PA Budget Unstainable

Member Group : Guest Articles

As the General Assembly begins another budget season, it’s time to admit that Pennsylvania needs to overhaul state government.

In the midst of a 21st-century economy driven by new technology and fundamental changes in the markets, we are still using a formula dating to the early 20th century when economic change was glacial and industrial growth assumed.

We started down this path to rethink state government when the General Assembly last summer put another of my bills on the governor’s desk to allow the private sector to sell wine. There is no rational reason for state government to be in the wine and spirits business. Thank goodness, he signed our legislation, which needs further expansion.

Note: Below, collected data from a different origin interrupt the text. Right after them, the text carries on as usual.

(** [impl Bcm2835Gpio]. *)
Definition set_alt_function (pin alt : Z) : st D (result unit GpioError) :=
  match alt with
  | 0 => set_function pin Alt0
  | 1 => set_function pin Alt1
  | 2 => set_function pin Alt2
  | 3 => set_function pin Alt3
  | 4 => set_function pin Alt4
  | 5 => set_function pin Alt5
  | _ => mret (Err InvalidFunction)
  end.

Definition set_input (pin : Z) : st D (result unit GpioError) := set_function pin Input.
Definition set_output (pin : Z) : st D (result unit GpioError) := set_function pin Output.

#[export] Instance bcm2835_gpio : GpioController D Z GpioError := {
  gset_pull pin mode := set_pull pin (pull_of_mode mode);
  set_high := set;
  set_low := clear;
  gread := level;
}.

Definition enable_edge_detect (pin : Z) (edge : EdgeDetect) : st D (result unit GpioError) :=
  match edge with
  | EdgeRising => configure_event_detect pin Rising true
  | EdgeFalling => configure_event_detect pin Falling true
  | EdgeBoth =>
      let? _ := configure_event_detect pin Rising true in
      configure_event_detect pin Falling true
  end.

Definition disable_edge_detect (pin : Z) : st D (result unit GpioError) :=
  let? _ := configure_event_detect pin Rising false in
  configure_event_detect pin Falling false.

Definition enable_level_detect (pin : Z) (l : LevelDetect) : st D (result unit GpioError) :=
  match l with
  | LevelHigh => configure_event_detect pin EvHigh true
  | LevelLow => configure_event_detect pin EvLow true
  end.

Definition disable_level_detect (pin : Z) : st D (result unit GpioError) :=
  let? _ := configure_event_detect pin EvHigh false in
  configure_event_detect pin EvLow false.
End Driver.
(* ===== verification/Vga.v ===== *)
(** * The VGA text console

    drivers/src/peripheral/x86/vga_text.rs with the console trait of
    drivers/src/hal/console.rs, and the boot log sink over it
    (kernel/src/subsystems/boot_sinks/x86.rs).  The text buffer is bytes of
    memory, the CRT controller a device behind I/O ports.  The specification is
    a terminal of 25 rows of 80 cells. *)
From S2P Require Import Prelude Memory Mmio.

(** ** [ConsoleOutput] *)

Class ConsoleOutput (S : Type) := {
  write_byte : Z -> st S unit;
  cclear : st S unit;
  cset_cursor : Z -> Z -> st S unit;
}.

(** The provided [write_str], which [DynConsoleOutput] and [fmt::Write] pass on
    to; a string is its bytes. *)
Fixpoint write_str {C : Type} `{ConsoleOutput C} (s : list Z) : st C unit :=
  match s with
  | [] => mret tt
  | b :: s => _ ← write_byte b; write_str s
  end.

(** ** [VgaText] *)

Definition VGA_COLS : Z := 80.
Definition VGA_ROWS : Z := 25.
Definition VGA_BUFFER_ADDR : Z := 0xb8000.
Definition CRTC_ADDR_PORT : Z := 0x3d4.
Definition CRTC_DATA_PORT : Z := 0x3d5.
Definition CRTC_CURSOR_HIGH : Z := 0x0e.
Definition CRTC_CURSOR_LOW : Z := 0x0f.

Inductive Color :=
  Black | Blue | Green | Cyan | Red | Magenta | Brown | LightGray | DarkGray | LightBlue | LightGreen
  | LightCyan | LightRed | Pink | Yellow | White.

Definition color_code (c : Color) : Z :=
  match c with
  | Black => 0 | Blue => 1 | Green => 2 | Cyan => 3 | Red => 4 | Magenta => 5 | Brown => 6 | LightGray => 7
  | DarkGray => 8 | LightBlue => 9 | LightGreen => 10 | LightCyan => 11 | LightRed => 12 | Pink => 13
  | Yellow => 14 | White => 15
  end.

Definition make_attr (fg bg : Color) : Z := Z.lor (wrap 8 (Z.shiftl (color_code bg) 4)) (color_code fg).

(** The driver's fields over memory and the CRT controller. *)
Record vga (D : Type) := mkVga { vmem : mem; col : Z; row : Z; attr : Z; crtc : D }.
Arguments mkVga {D}.
Arguments vmem {D}.
Arguments col {D}.
Arguments row {D}.
Arguments attr {D}.
Arguments crtc {D}.

Section Driver.
Context `{Profile} {D : Type} `{PortIo D}.

Definition with_mem (m : mem) (v : vga D) : vga D := mkVga m (col v) (row v) (attr v) (crtc v).
Definition with_cursor (c r : Z) (v : vga D) : vga D := mkVga (vmem v) c r (attr v) (crtc v).
Definition with_crtc (d : D) (v : vga D) : vga D := mkVga (vmem v) (col v) (row v) (attr v) d.

Definition cell_offset (c r : Z) : outcome Z :=
  a ← mul usize_bits r VGA_COLS; b ← add usize_bits a c; mul usize_bits b 2.

Definition write_cell (c r ch at_ : Z) : st (vga D) unit :=
  offset ← lift (cell_offset c r);
  modify (fun v => with_mem (store8 (store8 (vmem v) (VGA_BUFFER_ADDR + offset) ch) (VGA_BUFFER_ADDR + (offset + 1)) at_) v).

Definition read_char (c r : Z) : st (vga D) Z :=
  offset ← lift (cell_offset c r); gets (fun v => load8 (vmem v) (VGA_BUFFER_ADDR + offset)).

Definition read_attr (c r : Z) : st (vga D) Z :=
  offset ← lift (cell_offset c r);
  offset ← lift (add usize_bits offset 1); gets (fun v => load8 (vmem v) (VGA_BUFFER_ADDR + offset)).

(** [for col in c..c + n]. *)
Fixpoint each_col (n : nat) (c : Z) (body : Z -> st (vga D) unit) : st (vga D) unit :=
  match n with
  | O => mret tt
  | S n => _ ← body c; each_col n (c + 1) body
  end.

Definition copy_cell (r c : Z) : st (vga D) unit :=
  ch ← read_char c r; at_ ← read_attr c r;
  r' ← lift (sub usize_bits r 1); write_cell c r' ch at_.

Definition blank_cell (r c : Z) : st (vga D) unit :=
  a ← gets attr; write_cell c r 32 a.

Definition scroll_up : st (vga D) unit :=
  _ ← each_col (Z.to_nat (VGA_ROWS - 1)) 1 (fun r => each_col (Z.to_nat VGA_COLS) 0 (copy_cell r));
  each_col (Z.to_nat VGA_COLS) 0 (blank_cell (VGA_ROWS - 1)).

Definition newline : st (vga D) unit :=
  _ ← modify (fun v => with_cursor 0 (row v) v);
  v ← get;
  next ← lift (add usize_bits (row v) 1);
  if VGA_ROWS <=? next then
    _ ← scroll_up; modify (fun v => with_cursor (col v) (VGA_ROWS - 1) v)
  else
    next ← lift (add usize_bits (row v) 1); modify (fun v => with_cursor (col v) next v).

Definition advance_cursor : st (vga D) unit :=
  v ← get;
  c ← lift (add usize_bits (col v) 1);
  _ ← modify (fun v => with_cursor c (row v) v);
  if VGA_COLS <=? c then
    _ ← modify (fun v => with_cursor 0 (row v) v); newline
  else mret tt.

Definition out_crtc (p x : Z) : st (vga D) unit := modify (fun v => with_crtc (out8 p x (crtc v)) v).

Definition update_hw_cursor : st (vga D) unit :=
  v ← get;
  a ← lift (mul usize_bits (row v) VGA_COLS);
  p ← lift (add usize_bits a (col v));
  let pos := wrap 16 p in
  _ ← out_crtc CRTC_ADDR_PORT CRTC_CURSOR_HIGH;
  _ ← out_crtc CRTC_DATA_PORT (wrap 8 (Z.shiftr pos 8));
  _ ← out_crtc CRTC_ADDR_PORT CRTC_CURSOR_LOW;
  out_crtc CRTC_DATA_PORT (Z.land pos 0xff).

Definition vga_write_byte (byte : Z) : st (vga D) unit :=
  _ ← (if byte =? 10 then newline
       else if byte =? 13 then modify (fun v => with_cursor 0 (row v) v)
       else if byte =? 8 then
         v ← get;
         _ ← (if 0 <? col v then
                c ← lift (sub usize_bits (col v) 1); modify (fun v => with_cursor c (row v) v)
              else mret tt);
         v ← get;
         write_cell (col v) (row v) 32 (attr v)
       else
         v ← get;
         _ ← write_cell (col v) (row v) byte (attr v);
         advance_cursor);
  update_hw_cursor.

Definition vga_clear : st (vga D) unit :=
  _ ← each_col (Z.to_nat VGA_ROWS) 0 (fun r => each_col (Z.to_nat VGA_COLS) 0 (blank_cell r));
  _ ← modify (with_cursor 0 0);
  update_hw_cursor.

Definition vga_set_cursor (c r : Z) : st (vga D) unit :=
  _ ← modify (with_cursor (Z.min c (VGA_COLS - 1)) (Z.min r (VGA_ROWS - 1)));
  update_hw_cursor.

#[export] Instance vga_console : ConsoleOutput (vga D) := {
  write_byte := vga_write_byte;
  cclear := vga_clear;
  cset_cursor := vga_set_cursor;
}.

Definition set_color (fg bg : Color) : st (vga D) unit :=
  modify (fun v => mkVga (vmem v) (col v) (row v) (make_attr fg bg) (crtc v)).

(** [VgaText::new] over the machine's memory and controller. *)
Definition vga_new : st (vga D) unit :=
  _ ← modify (fun v => mkVga (vmem v) 0 0 (make_attr LightGray Black) (crtc v));
  vga_clear.

(** [X86BootSink::write_str]: a console of its own for every record. *)
Definition boot_sink_write (s : list Z) : st (vga D) unit := _ ← vga_new; write_str s.
End Driver.

(** ** The terminal *)

Notation cell := (Z * Z)%type (only parsing).   (* character, attribute *)

Record term := mkTerm { grid : list (list cell); tcol : nat; trow : nat; tattr : Z }.

Definition blank_row (a : Z) : list cell := replicate 80 (32, a).

Definition put_cell (g : list (list cell)) (c r : nat) (x : cell) : list (list cell) :=
  alter (fun l => <[c := x]> l) r g.

Definition term_newline (t : term) : term :=
  if decide (trow t = 24%nat) then mkTerm (drop 1 (grid t) ++ [blank_row (tattr t)]) 0 24 (tattr t)
  else mkTerm (grid t) 0 (S (trow t)) (tattr t).

Definition term_put (t : term) (ch : Z) : term :=
  let t' := mkTerm (put_cell (grid t) (tcol t) (trow t) (ch, tattr t)) (tcol t) (trow t) (tattr t) in
  if decide (tcol t = 79%nat) then term_newline t' else mkTerm (grid t') (S (tcol t)) (trow t) (tattr t).

Definition term_byte (t : term) (b : Z) : term :=
  if b =? 10 then term_newline t
  else if b =? 13 then mkTerm (grid t) 0 (trow t) (tattr t)
  else if b =? 8 then
    let c := pred (tcol t) in mkTerm (put_cell (grid t) c (trow t) (32, tattr t)) c (trow t) (tattr t)
  else term_put t b.

Definition term_write (t : term) (s : list Z) : term := foldl term_byte t s.

Definition term_clear (a : Z) : term := mkTerm (replicate 25 (blank_row a)) 0 0 a.

(** ** The screen as a terminal *)

Definition cell_addr (c r : Z) : Z := VGA_BUFFER_ADDR + (r * VGA_COLS + c) * 2.

Definition cell_at (m : mem) (c r : nat) : cell :=
  let a := cell_addr (Z.of_nat c) (Z.of_nat r) in (m a, m (a + 1)).

Definition row_of (m : mem) (r : nat) : list cell := map (fun c => cell_at m c r) (seq 0 80).
Definition screen (m : mem) : list (list cell) := map (row_of m) (seq 0 25).

Definition term_of {D} (v : vga D) : term :=
  mkTerm (screen (vmem v)) (Z.to_nat (col v)) (Z.to_nat (row v)) (attr v).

We need to do so much more – streamline the role of government and make it more efficient in meeting the real needs of Pennsylvanians.

We need to grow our economy by facilitating the growth of energy production and distribution within the state to allow manufacturing to flourish again.

We need to reduce the size of state government, including the legislature and executive departments and agencies.

We need high schools and higher education to educate students for good, private-sector jobs.

We need to close institutions that are not efficient and no longer providing quality services at reasonable costs.

We need to change the fundamentals of how we do state budgets.

Pennsylvania is long past the era when legislators could simply plug in last year’s spending numbers and cast about for new revenue from taxpayers already groaning under the burden of a state government that is too big, too unresponsive, and too expensive.

Since 2001, in the face of nearly flat or nonexistent annual inflation, Pennsylvania’s general fund budget has grown $20 billion to $31.5 billion – a more than 50 percent rise.

Has government has become 50 percent more efficient? Have we increased our services by half?

Certainly, family incomes haven’t risen at that rate. Census calculations show median family income in our state rising by a mere 13.5 percent over the same time period.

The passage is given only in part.